The Common House Berlín 2004
Different levels of reality – a dialogue with nature
Nature has played an important role in Icelandic twentieth-century art. Initially it was through interpretation of the landscape that Icelandic artists evolved their understanding, and nature was an important element in the Icelandic national consciousness and identity. In the beginning of the twentieth century the romantic view predominated, but later in the century when Icelandic art joined up with international movements a reference to nature was always present. This appears in the abstraction of the 1950s and 1960s, and in concept art in the 1970s. Kristján Steingrímur was a leading figure in the generation that entered the Icelandic art scene in the 1980s under the banner of the New Painting. At that time a neo-expressionist style predominated with an emphasis on free expression and complex narrative. One of the most important aspects of the artistic vision of the New Painting was to bolster the identity of the artist and define art as subjective expression. Looking back across Kristján Steingrímur’s artistic career, which over the years has witnessed changes in terms of the form of expression itself, various aspects of nature have been a recurrent theme. Yet his position towards nature is not as a platform for narratives, but rather as explorations of the interaction of nature and culture, and at the same time the concept of art itself and the status and potential of the painting. His approach combines different levels of reality, as shown in his realistically painted subjects, codified conceptual symbols from scientific contexts or the natural materials that he has collected on site and become a kind of readymade element in his work. The synthesis of these different levels of reality reconstructs reality, and the spectator is an active participant in that creative process. Different semiotic fields come into being with separate allusions, for example art-historical as in his large-scale Kárahnjúkar 2004 which invokes 1960s abstract expressionism, although it is painted with sand and glacial debris. This synthesis of different levels of reality, the style, conceptual symbols, materials from nature, etc. determine the communicative structure of the work and metaphorically pose questions about the relationship between nature and culture – and at the same time about our experience of nature.
Ólafur Kvaran
Director of National Museum in Reykjavík 1997 - 2007
Staður | A place 2004. Soil from Sauðárgígum now Hálslón and Arabique liquide on canvas, 200 x 600 cm.

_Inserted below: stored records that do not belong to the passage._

(* ===== verification/Frontend.v ===== *)
(** * Frontend

    The two entry points of the server: the HTTP handler (src/handler.rs) and
    the API Gateway WebSocket handler (src/ws.rs), from the bytes of a request to
    the bytes of its reply; and the settings read at startup (src/settings.rs).

    The RESP codec, base64 and the environment are parameters. *)

From S2P Require Import Prelude.
From S2P Require Import Text.
From S2P Require Import Value.
From S2P Require Import Backend.
From S2P Require Import Resp.
From S2P Require Import Commands.
From S2P Require Import Dispatch.

(** ** Settings *)

Inductive BackendKind := BK_S3 | BK_Dynamodb.
#[export] Instance BackendKind_eq_dec : EqDecision BackendKind.
Proof. solve_decision. Defined.

Definition BackendKind_parse (s : Str) : Result BackendKind :=
  let l := to_ascii_lowercase s in
  if str_eqb l (bs "s3") then Ok BK_S3
  else if str_eqb l (bs "dynamodb") || str_eqb l (bs "dynamo") then Ok BK_Dynamodb
  else
    Err (Config (String.string_of_list_byte
      (bs "RUSTYANT_BACKEND must be 's3' or 'dynamodb', got '" ++ l ++ bs "'"))).

Record Settings := {
  backend : BackendKind;
  bucket : Str;
  key_prefix : Str;
  dynamodb_table_prefix : Str;
  aws_region : option Str;
  aws_endpoint_url : option Str;
  emf_namespace : option Str;
}.

(** [var] is [env::var(name).ok()]. *)
Definition Settings_from_env (var : Str -> option Str) : Result Settings :=
  let? backend :=
    (match var (bs "RUSTYANT_BACKEND") with None => Ok BK_S3 | Some s => BackendKind_parse s end) in
  let? bucket :=
    (match backend with
     | BK_S3 => ok_or (var (bs "BUCKET")) (Config "BUCKET is required when RUSTYANT_BACKEND=s3")
     | BK_Dynamodb => Ok (default [] (var (bs "BUCKET")))
     end) in
  Ok {| backend := backend;
        bucket := bucket;
        key_prefix := default (bs "rustyant/") (var (bs "KEY_PREFIX"));
        dynamodb_table_prefix := default (bs "rustyant-") (var (bs "RUSTYANT_DYNAMODB_TABLE_PREFIX"));
        aws_region := var (bs "AWS_REGION");
        aws_endpoint_url := var (bs "AWS_ENDPOINT_URL");
        emf_namespace :=
          match var (bs "RUSTYANT_EMF_NAMESPACE") with
          | Some [] | None => None
          | Some s => Some s
          end |}.

(** ** HTTP *)

Inductive Body := BodyEmpty | BodyText (s : Str) | BodyBinary (b : list byte).
Record Response := { status : Z; content_type : Str; response_body : Body }.

Definition body_bytes (b : Body) : list byte :=
  match b with BodyEmpty => [] | BodyText s => s | BodyBinary b => b end.

(** A response, or the text of the transport error. *)
Definition transport (A : Type) : Type := (A + Str)%type.

Section frontend.
Variable extend_encode : BytesFrame -> list byte + string.
Variable decode : list byte -> option BytesFrame + string.
Variable env : Env.

Definition encode_reply (prefix : Str) (r : RespReply) : transport (list byte) :=
  match encode extend_encode r with
  | Ok b => inl b
  | Err e => inr (prefix ++ display_error e)
  end.

Definition response (code : Z) (r : RespReply) : transport Response :=
  match encode_reply (bs "encode: ") r with
  | inl b => inl {| status := code; content_type := bs "application/resp"; response_body := BodyBinary b |}
  | inr e => inr e
  end.

Definition error_response (msg : Str) : transport Response := response 400 (reply_err msg).

(** [None]: the handler of the command panicked, or was cut off. *)
Definition handle (body : Body) : prog kvE (option (transport Response)) :=
  match parse_command decode (body_bytes body) with
  | Err e => Ret (Some (error_response (bs "PARSE " ++ display_error e)))
  | Ok [] => Ret (Some (error_response (bs "empty command")))
  | Ok argv =>
      let! reply := dispatch env argv in
      Ret (option_map (response 200) reply)
  end.

(** ** WebSocket *)

Inductive WsOutcome := WsEmpty | WsReply (connection_id : Str) (data : list byte).

(** The fields of [ApiGatewayWebsocketProxyRequest] the handler reads. *)
Record WsRequest := {
  route_key : option Str;
  connection_id : option Str;
  body : option Str;
  is_base64_encoded : bool;
}.

Definition is_control_route (route_key : option Str) : bool :=
  match route_key with
  | Some r => str_eqb r (bs "$connect") || str_eqb r (bs "$disconnect")
  | None => false
  end.

(** [STANDARD.decode]; its error is given by its text. *)
Variable base64_decode : Str -> list byte + Str.

Definition decode_body (body : option Str) (is_base64 : bool) : transport (list byte) :=
  let body := default [] body in
  if is_base64 then
    match base64_decode body with
    | inl b => inl b
    | inr e => inr (bs "base64 decode: " ++ e)
    end
  else inl body.

Definition ws_reply (connection_id : Str) (reply : RespReply) : transport WsOutcome :=
  match encode_reply (bs "encode reply: ") reply with
  | inl b => inl (WsReply connection_id b)
  | inr e => inr e
  end.

Definition ws_handle (event : WsRequest) : prog kvE (option (transport WsOutcome)) :=
  if is_control_route (route_key event) then Ret (Some (inl WsEmpty))
  else
    match connection_id event with
    | None => Ret (Some (inr (bs "missing connection_id in request context")))
    | Some connection_id =>
        match decode_body (body event) (is_base64_encoded event) with
        | inr e => Ret (Some (inr e))
        | inl bytes =>
            match parse_command decode bytes with
            | Ok argv =>
                let! reply := dispatch env argv in
                Ret (option_map (ws_reply connection_id) reply)
            | Err e => Ret (Some (ws_reply connection_id (reply_err (bs "PARSE " ++ display_error e))))
            end
        end
    end.
End frontend.
(** ** Commands that write

    Every other command only reads. *)
Definition WRITERS : list Str := [
  bs "GEOADD"; bs "GEOSEARCHSTORE"; bs "FLUSHDB"; bs "FLUSHALL"; bs "DEL"; bs "UNLINK"; bs "COPY"; bs "RESTORE";
  bs "SETBIT"; bs "BITOP"; bs "PFADD"; bs "PFMERGE"; bs "GETEX"; bs "GETSET"; bs "GETDEL"; bs "SETRANGE";
  bs "APPEND"; bs "SET"; bs "SETNX"; bs "SETEX"; bs "MSET"; bs "MSETNX"; bs "EXPIRE"; bs "EXPIREAT"; bs "PEXPIRE";
  bs "PEXPIREAT"; bs "PERSIST"; bs "RENAME"; bs "RENAMENX"; bs "INCR"; bs "INCRBY"; bs "INCRBYFLOAT"; bs "DECR";
  bs "DECRBY"; bs "HSET"; bs "HSETNX"; bs "HDEL"; bs "HINCRBY"; bs "HINCRBYFLOAT"; bs "LPUSH"; bs "RPUSH";
  bs "LPUSHX"; bs "RPUSHX"; bs "LPOP"; bs "RPOP"; bs "LSET"; bs "LREM"; bs "LINSERT"; bs "LTRIM"; bs "LMOVE";
  bs "RPOPLPUSH"; bs "SADD"; bs "SREM"; bs "SINTERSTORE"; bs "SUNIONSTORE"; bs "SDIFFSTORE"; bs "SMOVE"; bs "SPOP";
  bs "ZADD"; bs "ZINTERSTORE"; bs "ZUNIONSTORE"; bs "ZDIFFSTORE"; bs "ZREM"; bs "ZINCRBY"; bs "ZREMRANGEBYLEX";
  bs "ZREMRANGEBYRANK"; bs "ZREMRANGEBYSCORE"; bs "ZPOPMIN"; bs "ZPOPMAX"; bs "XADD"; bs "XDEL"; bs "XTRIM";
  bs "XGROUP"; bs "XREADGROUP"; bs "XACK"; bs "XCLAIM"; bs "XAUTOCLAIM"
].
Definition is_writer (cmd : Str) : bool := existsb (str_eqb cmd) WRITERS.
(* ===== verification/Listings.v ===== *)
(** * Listings

    The commands that walk the whole keyspace - KEYS, SCAN, RANDOMKEY, DBSIZE, INFO,
    FLUSHALL - over a real backend.  [Listing] is what a backend owes them, on top of
    [Implementation]: pages in an order of its own, and flushing.  The answers are
    those of the reference backend up to the order of keys.  S3 and DynamoDB are
    instances. *)

From S2P Require Import Prelude.
From S2P Require Import Text.
From S2P Require Import BTree.
From S2P Require Import F64.
From S2P Require Import Stream.
From S2P Require Import Value.
From S2P Require Import Hll.
From S2P Require Import Backend.
From S2P Require Import Linearizability.
From S2P Require Import Contracts.
From S2P Require Import Collections.
From S2P Require Import Strings.
From S2P Require Import Hashes.
From S2P Require Import Lists.
From S2P Require Import Sets.
From S2P Require Import ZSets.
From S2P Require Import StreamOps.
From S2P Require Import Rdb.
From S2P Require Import Keyspace.
From S2P Require Import Mutations.
From S2P Require Import S3.
From S2P Require Import Geo.
From S2P Require Import Dynamo.
From S2P Require Import Resp.
From S2P Require Import Commands.
From S2P Require Import CmdStrings.
From S2P Require Import CmdKeys.
From S2P Require Import CmdCollections.
From S2P Require Import CmdZSets.
From S2P Require Import CmdStreams.
From S2P Require Import CmdServer.
From S2P Require Import CmdGeo.
From S2P Require Import Bits.
From S2P Require Import Lcs.
From S2P Require Import Dispatch.
From S2P Require Import Obeys.
From S2P Require Import Requests.
From S2P Require Import Implementations.
From S2P Require Import Pages.

(** ** The interface *)

Definition stored (w : world) (k : Str) : Prop := is_Some (store w !! k).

Staður | A place 2004. Mineral from the lava Rauðhólar and Arabique Liquide on canvas, 170 x 160 cm.
Staður | A place 2004. Mineral from Sprengisandur and Arabique Liquide on canvas, 170 x 160 cm.
Staður | A place 2004. Soil from Bakkatjörn Seltjarnarnesi, Ink and Arabique Liquide on canvas, 130 x 120 cm.
Staður | A place 2004. Mineral from the lava Eldborgarhraun Reykjanesi and Arabique Liquide on canvas, 130 x 120 cm.
Staður | A place 2004. Soil from Hólmsá and Arabique Liquide on canvas, 130 x 120cm.
Staður | A place 2004. Mineral from Sprengisandur and Arabique Liquide on canvas, 130 x 120 cm.